[Collected data entries]
──────────

(** * Verification of script/crawl-libreoffice.js

    A shallow embedding of the LibreOffice dictionary downloader:
    the text normaliser [normalizeContent], the [SET] pragma rewrite, the
    static catalog, and the effectful [processDictionary] / [main] over an
    explicit model of the file system, the network and the console. *)

From Stdlib Require Import NArith Ascii String List Bool Lia.
From stdpp Require Import gmap strings list pretty.

Open Scope N_scope.

(** ** JavaScript strings

    A JavaScript string is a sequence of UTF-16 code units; the regular
    expressions of the script have no [u] flag, so they work on code units. *)

Definition char := N.
Abbreviation jsstring := (list char).

Definition BOM : char := 0xFEFF.  (* byte-order mark *)
Definition LF : char := 0x0A.     (* \n *)
Definition CR : char := 0x0D.     (* \r *)
Definition SP : char := 0x20.     (* space *)
Definition TAB : char := 0x09.    (* \t *)
Definition LS : char := 0x2028.   (* line separator *)
Definition PS : char := 0x2029.   (* paragraph separator *)

(** The code units of a string literal of the script or of a descriptor
    field, all of whose characters are in the ASCII range. *)
Definition js (s : string) : jsstring :=
  map N_of_ascii (list_ascii_of_string s).

(** ECMAScript LineTerminator: LF, CR, U+2028, U+2029. *)
Definition is_line_terminator (c : char) : bool :=
  (c =? LF) || (c =? CR) || (c =? LS) || (c =? PS).

(** ** The regular expressions of the script

    Only the fragment of the ECMAScript pattern syntax that the script uses:
    a pattern is a sequence of terms; a term is a one-character atom, an atom
    under a greedy [*] or [+], or one of the assertions [^] and [$]. *)

Module Regex.

Inductive atom :=
| Lit (c : char)            (* a literal character *)
| OneOf (cs : list char)    (* a class [...] *)
| Dot.                      (* . : anything but a line terminator *)

Inductive term :=
| One (a : atom)
| Star (a : atom)
| Plus (a : atom)
| Bol                       (* ^ *)
| Eol.                      (* $ *)

Definition pattern := list term.

Record regexp := RegExp {
  source : pattern;
  global : bool;      (* flag g *)
  multiline : bool    (* flag m *)
}.

Definition atom_matches (a : atom) (c : char) : bool :=
  match a with
  | Lit d => c =? d
  | OneOf cs => existsb (N.eqb c) cs
  | Dot => negb (is_line_terminator c)
  end.

(** [^]: at the start of the input, or with flag m after a line terminator.
    [prev] is the code unit before the current position. *)
Definition at_bol (ml : bool) (prev : option char) : bool :=
  match prev with
  | None => true
  | Some c => ml && is_line_terminator c
  end.

(** [$]: at the end of the input, or with flag m before a line terminator. *)
Definition at_eol (ml : bool) (suf : jsstring) : bool :=
  match suf with
  | [] => true
  | c :: _ => ml && is_line_terminator c
  end.

(** Backtracking matcher in continuation-passing style.  A position is the
    code unit before it and the input after it; a successful match returns
    the input left after the match. *)
Definition cont := option char -> jsstring -> option jsstring.

(** Greedy [a*]: take one more [a] if that leads to a match, otherwise go on
    with the rest of the pattern from here. *)
Fixpoint star_match (a : atom) (k : cont) (prev : option char)
    (suf : jsstring) : option jsstring :=
  match suf with
  | c :: s =>
      if atom_matches a c then
        match star_match a k (Some c) s with
        | Some r => Some r
        | None => k prev suf
        end
      else k prev suf
  | [] => k prev suf
  end.

Fixpoint match_pattern (ml : bool) (p : pattern) : cont :=
  fun prev suf =>
  match p with
  | [] => Some suf
  | t :: p' =>
      let k := match_pattern ml p' in
      match t with
      | One a =>
          match suf with
          | c :: s => if atom_matches a c then k (Some c) s else None
          | [] => None
          end
      | Star a => star_match a k prev suf
      | Plus a =>
          match suf with
          | c :: s => if atom_matches a c then star_match a k (Some c) s else None
          | [] => None
          end
      | Bol => if at_bol ml prev then k prev suf else None
      | Eol => if at_eol ml suf then k prev suf else None
      end
  end.

(** [String.prototype.replace] with a regexp without flag g and a
    replacement string without [$] patterns: the leftmost match is replaced,
    the rest of the input is copied. *)
Fixpoint replace_first (ml : bool) (p : pattern) (repl : jsstring)
    (prev : option char) (s : jsstring) : jsstring :=
  match match_pattern ml p prev s with
  | Some rest => repl ++ rest
  | None =>
      match s with
      | [] => []
      | c :: s' => c :: replace_first ml p repl (Some c) s'
      end
  end.
Lemma from_text_misordered self value th dec q p :
  thousands_sep (FloatConverter._locale_dictionary self) = Some th ->
  decimal_point (FloatConverter._locale_dictionary self) = Some dec ->
  occurs_at value dec q -> occurs_at value (effective_th_sep th) p ->
  (q < p)%nat ->
  FloatConverter.from_text self value
  = Raise (ValidationError (FloatConverter.msg_more_than_one dec value))
  \/ FloatConverter.from_text self value
     = Raise (ValidationError FloatConverter.msg_left_of).
Proof.
  intros Hth Hdec Hq Hp Hlt.
  rewrite (from_text_eq _ _ _ _ Hth Hdec). cbv zeta.
  pose proof (count_dec_positive _ _ _ Hq) as Hcd.
  pose proof (occurs_count _ _ _ (effective_th_sep_nonempty th) Hp) as Hct.
  replace (0 <? Py.count value dec) with true by lia.
  replace (0 <? Py.count value (effective_th_sep th)) with true by lia.
  cbn [orb andb].
  destruct (1 <? Py.count value dec); [by left|]. right.
  destruct (index_first _ _ _ Hq) as (dec_pos & -> & Hrange & _).
  cbn [bind].
  pose proof (find_le value (effective_th_sep th) 0 p Hp ltac:(lia)).
  destruct Hp as [Hple Hpre].
  rewrite (check_order_raises value (effective_th_sep th) dec_pos p);
    [reflexivity | by split | lia | lia | lia].
Qed.
Lemma bind_fixed (f : N → list N) s :
  Forall (λ c, f c = [c]) s → s ≫= f = s.
Proof.
  induction 1 as [|x s Hx Hs IH]; [done|].
  rewrite bind_cons, Hx, IH. done.
Qed.

Lemma drop_combining_fixed s :
  Forall (λ c, combining c = false) s → Str.drop_combining s = s.
Proof.
  unfold Str.drop_combining. induction 1 as [|x s Hx Hs IH]; [done|].
  by rewrite filter_cons_True, IH.
Qed.

End Replace.

Section Normalizers.
Context `{UnicodeLaws}.

Implicit Types (s y : list N).

Lemma space_32 : is_space 32%N = true.
Proof. by rewrite space_ascii. Qed.

Lemma in_class_ascii c :
  Str.in_class c = true → (c < 128)%N ∧ ¬ (65 ≤ c ≤ 90)%N.
Proof.
  unfold Str.in_class.
  rewrite !orb_true_iff, !andb_true_iff, !N.leb_le, N.eqb_eq. lia.
Qed.

Lemma in_class_lower c : Str.in_class c = true → lower_char c = [c].
Proof. intros [? ?]%in_class_ascii. by apply lower_ascii_other. Qed.

Lemma in_class_nfkd c : Str.in_class c = true → nfkd_char c = [c].
Proof. intros [? ?]%in_class_ascii. by apply nfkd_ascii. Qed.

Lemma in_class_combining c : Str.in_class c = true → combining c = false.
Proof. intros [? ?]%in_class_ascii. by apply combining_ascii. Qed.

Lemma not_in_class_absent c y :
  Str.in_class c = false → Forall (λ c, Str.in_class c = true) y → c ∉ y.
Proof.
  intros Hc Hy Hin. rewrite Forall_forall in Hy. specialize (Hy c Hin). congruence.
Qed.

Lemma Forall_join (P : N → Prop) tokens :
  P 32%N → Forall (Forall P) tokens → Forall P (Str.join tokens).
Proof.
  intros H32. induction 1 as [|t tokens Ht Hts IH]; [constructor|].
  rewrite join_cons. destruct tokens; [done|].
  apply Forall_app. split; [done|]. by constructor.
Qed.

Lemma Forall_split (P : N → Prop) s :
  Forall P s → Forall (Forall P) (Str.split s).
Proof.
  intros Hs. rewrite Forall_forall. intros t Ht.
  rewrite Forall_forall. intros c Hc.
  rewrite Forall_forall in Hs. apply Hs. by eapply split_elem_of.
Qed.

(** The last two steps of the three normalizers that decompose: the
    result is a joined list of good tokens over the class [[a-z0-9 ]]. *)
Lemma collapse_in_class s :
  Forall (λ c, Str.in_class c = true)
         (Str.join (Str.split (Str.sub_outside_class false s))).
Proof.
  apply Forall_join; [done|].
  apply Forall_split, sub_outside_class_in_class.
Qed.

(** All the steps of the three normalizers leave such a result alone. *)
Section Fixed.
Variable tokens : list (list N).
Hypothesis Hok : tokens_ok tokens.
Hypothesis Hclass : Forall (λ c, Str.in_class c = true) (Str.join tokens).

Lemma fixed_strip : Str.strip (Str.join tokens) = Str.join tokens.
Proof. by apply strip_join. Qed.

Lemma fixed_lower : Str.lower (Str.join tokens) = Str.join tokens.
Proof.
  apply bind_fixed. eapply Forall_impl; [exact Hclass|]. apply in_class_lower.
Qed.

Lemma fixed_nfkd : Str.nfkd (Str.join tokens) = Str.join tokens.
Proof.
  apply bind_fixed. eapply Forall_impl; [exact Hclass|]. apply in_class_nfkd.
Qed.

Lemma fixed_drop_combining :
  Str.drop_combining (Str.join tokens) = Str.join tokens.
Proof.
  apply drop_combining_fixed. eapply Forall_impl; [exact Hclass|].
  apply in_class_combining.
Qed.

Lemma fixed_replace old new c :
  c ∈ old → Str.in_class c = false →
  Str.replace old new (Str.join tokens) = Str.join tokens.
Proof.
  intros Hc Hout. apply (replace_absent old new _ c Hc).
  by apply not_in_class_absent.
Qed.

Lemma fixed_sub :
  Str.sub_outside_class false (Str.join tokens) = Str.join tokens.
Proof. by apply sub_outside_class_fixed. Qed.

Lemma fixed_collapse :
  Str.join (Str.split (Str.join tokens)) = Str.join tokens.
Proof. apply join_split_join; [apply space_32|done]. Qed.

End Fixed.

Lemma paren_outside : Str.in_class 40%N = false.
Proof. done. Qed.

Lemma underscore_outside : Str.in_class 95%N = false.
Proof. done. Qed.

Lemma e_acute_outside : Str.in_class e_acute = false.
Proof. done. Qed.

Lemma flow_normalize_idempotent (x : option (list N)) :
  FlowText.normalize_text (Some (FlowText.normalize_text x)) = FlowText.normalize_text x.
Proof.
  destruct x as [v|]; [|by vm_compute].
  unfold FlowText.normalize_text at 2 3.
  set (tokens := Str.split _).
  assert (Hok : tokens_ok tokens) by apply split_tokens_ok.
  assert (Hclass : Forall (λ c, Str.in_class c = true) (Str.join tokens))
    by apply collapse_in_class.
  unfold FlowText.normalize_text.
  rewrite (fixed_strip tokens Hok), (fixed_lower tokens Hclass),
    (fixed_nfkd tokens Hclass), (fixed_drop_combining tokens Hclass).
  rewrite (fixed_replace tokens Hclass _ _ e_acute) by (done || (vm_compute; set_solver)).
  rewrite (fixed_replace tokens Hclass _ _ 40%N) by (done || (vm_compute; set_solver)).
  rewrite (fixed_replace tokens Hclass _ _ 95%N) by (done || (vm_compute; set_solver)).
  rewrite (fixed_sub tokens Hclass). by apply fixed_collapse.
Qed.

Lemma volume_normalize_idempotent (x : option (list N)) :
  VolumeText.normalize_text (Some (VolumeText.normalize_text x))
  = VolumeText.normalize_text x.
Proof.
  destruct x as [v|]; [|by vm_compute].
  unfold VolumeText.normalize_text at 2 3.
  set (tokens := Str.split _).
  assert (Hok : tokens_ok tokens) by apply split_tokens_ok.
  assert (Hclass : Forall (λ c, Str.in_class c = true) (Str.join tokens))
    by apply collapse_in_class.
  unfold VolumeText.normalize_text.
  rewrite (fixed_strip tokens Hok), (fixed_lower tokens Hclass),
    (fixed_nfkd tokens Hclass), (fixed_drop_combining tokens Hclass).
  rewrite (fixed_replace tokens Hclass _ _ 95%N) by (done || (vm_compute; set_solver)).
  rewrite !(fixed_replace tokens Hclass _ _ 40%N) by (done || (vm_compute; set_solver)).
  rewrite (fixed_sub tokens Hclass). by apply fixed_collapse.
Qed.

Lemma ui_normalize_idempotent (x : option (list N)) :
  UIText.normalize_text (Some (UIText.normalize_text x)) = UIText.normalize_text x.
Proof.
  destruct x as [v|]; [|by vm_compute].
  unfold UIText.normalize_text at 2 3.
  set (tokens := Str.split _).
  assert (Hok : tokens_ok tokens) by apply split_tokens_ok.
  assert (Hclass : Forall (λ c, Str.in_class c = true) (Str.join tokens))
    by apply collapse_in_class.
  unfold UIText.normalize_text.
  rewrite (fixed_strip tokens Hok), (fixed_lower tokens Hclass),
    (fixed_nfkd tokens Hclass), (fixed_drop_combining tokens Hclass).
  rewrite (fixed_replace tokens Hclass _ _ e_acute) by (done || (vm_compute; set_solver)).
  rewrite replace_same by done.
  rewrite !(fixed_replace tokens Hclass _ _ 40%N) by (done || (vm_compute; set_solver)).
  rewrite (fixed_replace tokens Hclass _ _ 95%N) by (done || (vm_compute; set_solver)).
  rewrite (fixed_sub tokens Hclass). by apply fixed_collapse.
Qed.

(** The observed-precipitation normalizer: its result is a joined list
    of good tokens whose code points are stable under [lower] and differ
    from the underscore. *)
Lemma lower_stable_Forall s :
  Forall (λ c, lower_char c = [c]) (Str.lower s).
Proof.
  rewrite Forall_forall. intros c' Hc'.
  apply list_elem_of_bind in Hc' as (c & Hc' & _). by eapply lower_stable.
Qed.

Lemma precip_obs_normalize_idempotent (x : option (list N)) :
  PrecipObsText.normalize_text (Some (PrecipObsText.normalize_text x))
  = PrecipObsText.normalize_text x.
Proof.
  destruct x as [v|]; [|by vm_compute].
  unfold PrecipObsText.normalize_text at 2 3.
  set (inner := Str.replace (u "_") (u " ") (Str.lower (Str.strip v))).
  set (tokens := Str.split inner).
  assert (Hok : tokens_ok tokens) by apply split_tokens_ok.
  assert (Hinner : Forall (λ c, lower_char c = [c] ∧ c ≠ 95%N) inner).
  { unfold inner. change (u "_") with [95%N]. change (u " ") with [32%N].
    rewrite replace_char. apply Forall_fmap.
    eapply Forall_impl; [apply lower_stable_Forall|]. intros c Hc.
    cbv beta delta [compose] in *.
    destruct (N.eqb_spec 95 c) as [<-|Hne].
    - split; [apply lower_ascii_other; lia|done].
    - by split. }
  assert (Hy : Forall (λ c, lower_char c = [c] ∧ c ≠ 95%N) (Str.join tokens)).
  { apply Forall_join; [split; [apply lower_ascii_other; lia|done]|].
    by apply Forall_split. }
  unfold PrecipObsText.normalize_text.
  rewrite (strip_join tokens Hok).
  assert (Hlow : Str.lower (Str.join tokens) = Str.join tokens).
  { apply bind_fixed. eapply Forall_impl; [exact Hy|]. by intros c [? ?]. }
  rewrite Hlow.
  rewrite (replace_absent _ _ _ 95%N); [| by vm_compute; left |].
  - apply join_split_join; [apply space_32|done].
  - intros Hin. rewrite Forall_forall in Hy. by destruct (Hy _ Hin).
Qed.
Lemma getStructFields_loop_record rec f rest i fl p fields v x :
  Field v i = Some x → isRecord f →
  getStructFields_loop rec (f :: rest) i fl p fields v
  = match Typ f, x with
    | TPtr elem, VPtr None =>
        if CanSet_flag (Field_flag fl f) then
          let r := rec elem (Field_flag fl f) (p ++ [i]) (Zero elem) in
          let v := SetField v i (VPtr (Some r.2)) in
          match r.1 with
          | Ok tempFields => getStructFields_loop rec rest (S i) fl p (tempFields ∪ fields) v
          | Err err => (Err err, v)
          | Panicked => (Panicked, v)
          end
        else (Panicked, v)
    | _, _ =>
        let r := rec (Typ f) (Field_flag fl f) (p ++ [i]) x in
        let v := SetField v i r.2 in
        match r.1 with
        | Ok tempFields => getStructFields_loop rec rest (S i) fl p (tempFields ∪ fields) v
        | Err err => (Err err, v)
        | Panicked => (Panicked, v)
        end
    end.
Proof.
  intros Hx Hrec. cbn [getStructFields_loop]. rewrite Hx.
  unfold isRecord in Hrec. rewrite (bool_decide_eq_true_2 _ Hrec).
  rewrite andb_false_r. destruct (Typ f); try done.
Qed.

(** *** Fields and paths *)

Lemma Field_Some_struct v i x : Field v i = Some x → ∃ vs, v = VStruct vs ∧ vs !! i = Some x.
Proof. destruct v; try done. eauto. Qed.

Lemma Field_SetField_eq v i x y : Field v i = Some x → Field (SetField v i y) i = Some y.
Proof.
  intros (vs & -> & Hx)%Field_Some_struct. simpl.
  apply list_lookup_insert_eq. by eapply lookup_lt_Some.
Qed.

Lemma Field_SetField_ne v i j y : i ≠ j → Field (SetField v i y) j = Field v j.
Proof. intros Hne. destruct v; try done. simpl. by apply list_lookup_insert_ne. Qed.

Lemma SetField_id v i x : Field v i = Some x → SetField v i x = v.
Proof. intros (vs & -> & Hx)%Field_Some_struct. simpl. f_equal. by apply list_insert_id. Qed.

Lemma get_at_cons i rest v :
  get_at (i :: rest) v = Field (deref v) i ≫= get_at rest.
Proof. simpl. by destruct (Field (deref v) i). Qed.

Lemma get_at_struct i rest vs :
  get_at (i :: rest) (VStruct vs) = vs !! i ≫= get_at rest.
Proof. by rewrite get_at_cons. Qed.

Lemma get_at_ptr_Some q y :
  q ≠ [] → deref y = y → get_at q (VPtr (Some y)) = get_at q y.
Proof.
  destruct q as [|i rest]; [done|]. intros _ Hy. rewrite !get_at_cons. by rewrite Hy.
Qed.

Lemma get_at_ptr_None q : q ≠ [] → get_at q (VPtr None) = None.
Proof. by destruct q. Qed.

Lemma field_at_cons i rest T :
  field_at (i :: rest) T = structFields (derefType T) !! i ≫= λ f, subField f rest.
Proof. simpl. destruct (structFields (derefType T) !! i); [|done]. by destruct rest. Qed.

Lemma field_at_isRecord q T f : q ≠ [] → field_at q T = Some f → indirectKind T = reflect.Struct.
Proof.
  destruct q as [|i rest]; [done|]. intros _. rewrite field_at_cons.
  destruct T as [k ms|elem|elem ms|fs ms|]; simpl; try done.
  destruct elem; simpl; try done.
Qed.

Lemma field_at_ptr q elem : Kind elem = reflect.Struct → field_at q (TPtr elem) = field_at q elem.
Proof.
  intros Hk. destruct q as [|i rest]; [done|]. rewrite !field_at_cons. simpl.
  destruct elem; try done.
Qed.

(** *** The flattener against the declaration list *)

Lemma subField_leaf f rest g : isLeaf f → subField f rest = Some g → rest = [] ∧ g = f.
Proof.
  intros Hleaf. destruct rest as [|j rest]; simpl; [by intros [= ->]|].
  intros Hg. destruct Hleaf. by eapply (field_at_isRecord (j :: rest)).
Qed.

Lemma declared_loop_cons rec f rest i fl p :
  declared_loop rec (f :: rest) i fl p
  = (if bool_decide (indirectKind (Typ f) = reflect.Struct) then
       match Typ f with
       | TPtr elem => rec elem (Field_flag fl f) (p ++ [i])
       | _ => rec (Typ f) (Field_flag fl f) (p ++ [i])
       end
     else match identifier f with
          | Some id => [(id, mkData f fl (p ++ [i]))]
          | None => []
          end) ++ declared_loop rec rest (S i) fl p.
Proof. done. Qed.

Lemma list_to_map_reverse_app (l1 l2 : list (string * structFieldData)) (acc : fieldMap) :
  list_to_map (reverse (l1 ++ l2)) ∪ acc
  = list_to_map (reverse l2) ∪ (list_to_map (reverse l1) ∪ acc).
Proof. by rewrite reverse_app, list_to_map_app, (assoc_L (∪)). Qed.

(** The loop carries on after field [i] has been dealt with. *)
Lemma loopSpec_continue f rest i fl p acc acc1 v v1 r v' :
  loopSpec rest →
  getStructFields_loop getStructFields rest (S i) fl p acc1 v1 = (r, v') →
  deref v = v →
  deref v1 = v1 →
  (∀ j, j ≠ i → Field v1 j = Field v j) →
  (∀ rest' g x, subField f rest' = Some g → isLeaf g →
     get_at (i :: rest') v = Some x → get_at (i :: rest') v1 = Some x) →
  ((∃ fields, r = Ok fields) →
     acc1 = list_to_map
              (reverse (if bool_decide (indirectKind (Typ f) = reflect.Struct) then
                          match Typ f with
                          | TPtr elem => declared elem (Field_flag fl f) (p ++ [i])
                          | _ => declared (Typ f) (Field_flag fl f) (p ++ [i])
                          end
                        else match identifier f with
                             | Some id => [(id, mkData f fl (p ++ [i]))]
                             | None => []
                             end)) ∪ acc
     ∧ ∀ rest' g, subField f rest' = Some g → is_Some (get_at (i :: rest') v1)) →
  loopPost (f :: rest) i fl p acc v r v'.
Proof.
  intros IH Hrun Hv Hv1 Hframe HD HA.
  destruct (IH _ _ _ _ _ _ _ Hrun) as (IHs & IHB & IHD & IHE & IHA).
  assert (Hi : Field v' i = Field v1 i) by (apply IHB; lia).
  assert (Hpath : ∀ q, get_at (i :: q) v' = get_at (i :: q) v1).
  { intros q. rewrite !get_at_cons, IHs, Hv1 by done. by rewrite Hi. }
  split; [auto|]. split.
  { intros j Hji. simpl in Hji. rewrite IHB by lia. apply Hframe. lia. }
  split.
  { intros [|k] f' rest' g x Hk Hg Hleaf Hx.
    - injection Hk as <-. rewrite Nat.add_0_r in *. rewrite Hpath. eauto.
    - simpl in Hk. replace (i + S k)%nat with (S i + k)%nat in * by lia.
      eapply IHD; [done..|].
      rewrite get_at_cons, Hv1, Hframe by lia. by rewrite get_at_cons, Hv in Hx. }
  split; [done|].
  intros fields ->. destruct (IHA _ eq_refl) as [-> IHC].
  destruct HA as [-> HC]; [eauto|]. split.
  { by rewrite declared_loop_cons, list_to_map_reverse_app. }
  intros [|k] f' rest' g Hk Hg.
  - injection Hk as <-. rewrite Nat.add_0_r. rewrite Hpath. eauto.
  - simpl in Hk. replace (i + S k)%nat with (S i + k)%nat by lia. eauto.
Qed.

(** The loop returns at field [i]. *)
Lemma loopSpec_stop f rest i fl p acc v v1 r :
  (∀ fields, r ≠ Ok fields) →
  (∀ e, r = Err e → e = errorInvalidAnonymousField) →
  deref v = v →
  deref v1 = v1 →
  (∀ j, j ≠ i → Field v1 j = Field v j) →
  (∀ rest' g x, subField f rest' = Some g → isLeaf g →
     get_at (i :: rest') v = Some x → get_at (i :: rest') v1 = Some x) →
  loopPost (f :: rest) i fl p acc v r v1.
Proof.
  intros Hr HE Hv Hv1 Hframe HD. split; [done|]. split.
  { intros j Hji. simpl in Hji. apply Hframe. lia. }
  split.
  { intros [|k] f' rest' g x Hk Hg Hleaf Hx.
    - injection Hk as <-. rewrite Nat.add_0_r in *. eauto.
    - rewrite get_at_cons, Hv1, Hframe by lia. by rewrite get_at_cons, Hv in Hx. }
  split; [done|]. intros fields ->. by destruct (Hr fields).
Qed.

Lemma loopPost_refl fs i fl p acc v r :
  (∀ fields, r ≠ Ok fields) →
  (∀ e, r = Err e → e = errorInvalidAnonymousField) →
  loopPost fs i fl p acc v r v.
Proof.
  intros Hr HE. split; [done|]. split; [done|]. split; [done|]. split; [done|].
  intros m ->. by destruct (Hr m).
Qed.

Lemma isNilPtr_Some T x elem : isNilPtr T x = Some elem → T = TPtr elem ∧ x = VPtr None.
Proof. destruct T; try done. destruct x as [| | | | |[?|]| | | |]; try done. by intros [= ->]. Qed.

Lemma getStructFields_loop_record' rec f rest i fl p fields v x :
  Field v i = Some x → isRecord f →
  getStructFields_loop rec (f :: rest) i fl p fields v
  = match isNilPtr (Typ f) x with
    | Some elem =>
        if CanSet_flag (Field_flag fl f) then
          let r := rec elem (Field_flag fl f) (p ++ [i]) (Zero elem) in
          let v := SetField v i (VPtr (Some r.2)) in
          match r.1 with
          | Ok tempFields => getStructFields_loop rec rest (S i) fl p (tempFields ∪ fields) v
          | Err err => (Err err, v)
          | Panicked => (Panicked, v)
          end
        else (Panicked, v)
    | None =>
        let r := rec (Typ f) (Field_flag fl f) (p ++ [i]) x in
        let v := SetField v i r.2 in
        match r.1 with
        | Ok tempFields => getStructFields_loop rec rest (S i) fl p (tempFields ∪ fields) v
        | Err err => (Err err, v)
        | Panicked => (Panicked, v)
        end
    end.
Proof.
  intros Hx Hrec. rewrite (getStructFields_loop_record _ _ _ _ _ _ _ _ _ Hx Hrec).
  destruct (Typ f); try done. destruct x as [| | | | |[?|]| | | |]; done.
Qed.

Lemma getStructFields_Ok_struct T fl p v fields v' :
  getStructFields T fl p v = (Ok fields, v') → ∃ fs ms, T = TStruct fs ms.
Proof. destruct T; try done. eauto. Qed.

Lemma deref_SetField v i y : is_Some (Field v i) → deref (SetField v i y) = SetField v i y.
Proof. intros [x (vs & -> & _)%Field_Some_struct]. done. Qed.

Lemma deref_Zero_record elem : Kind elem = reflect.Struct → deref (Zero elem) = Zero elem.
Proof. destruct elem as [[] ?| | | |]; done. Qed.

──────────

- _WHAT YOU HAVE TO DO_
Would you show every line in the data above that contains the string "UIText"?

- _FINISHED TASK_
  UIText.normalize_text (Some (UIText.normalize_text x)) = UIText.normalize_text x.
  unfold UIText.normalize_text at 2 3.
  unfold UIText.normalize_text.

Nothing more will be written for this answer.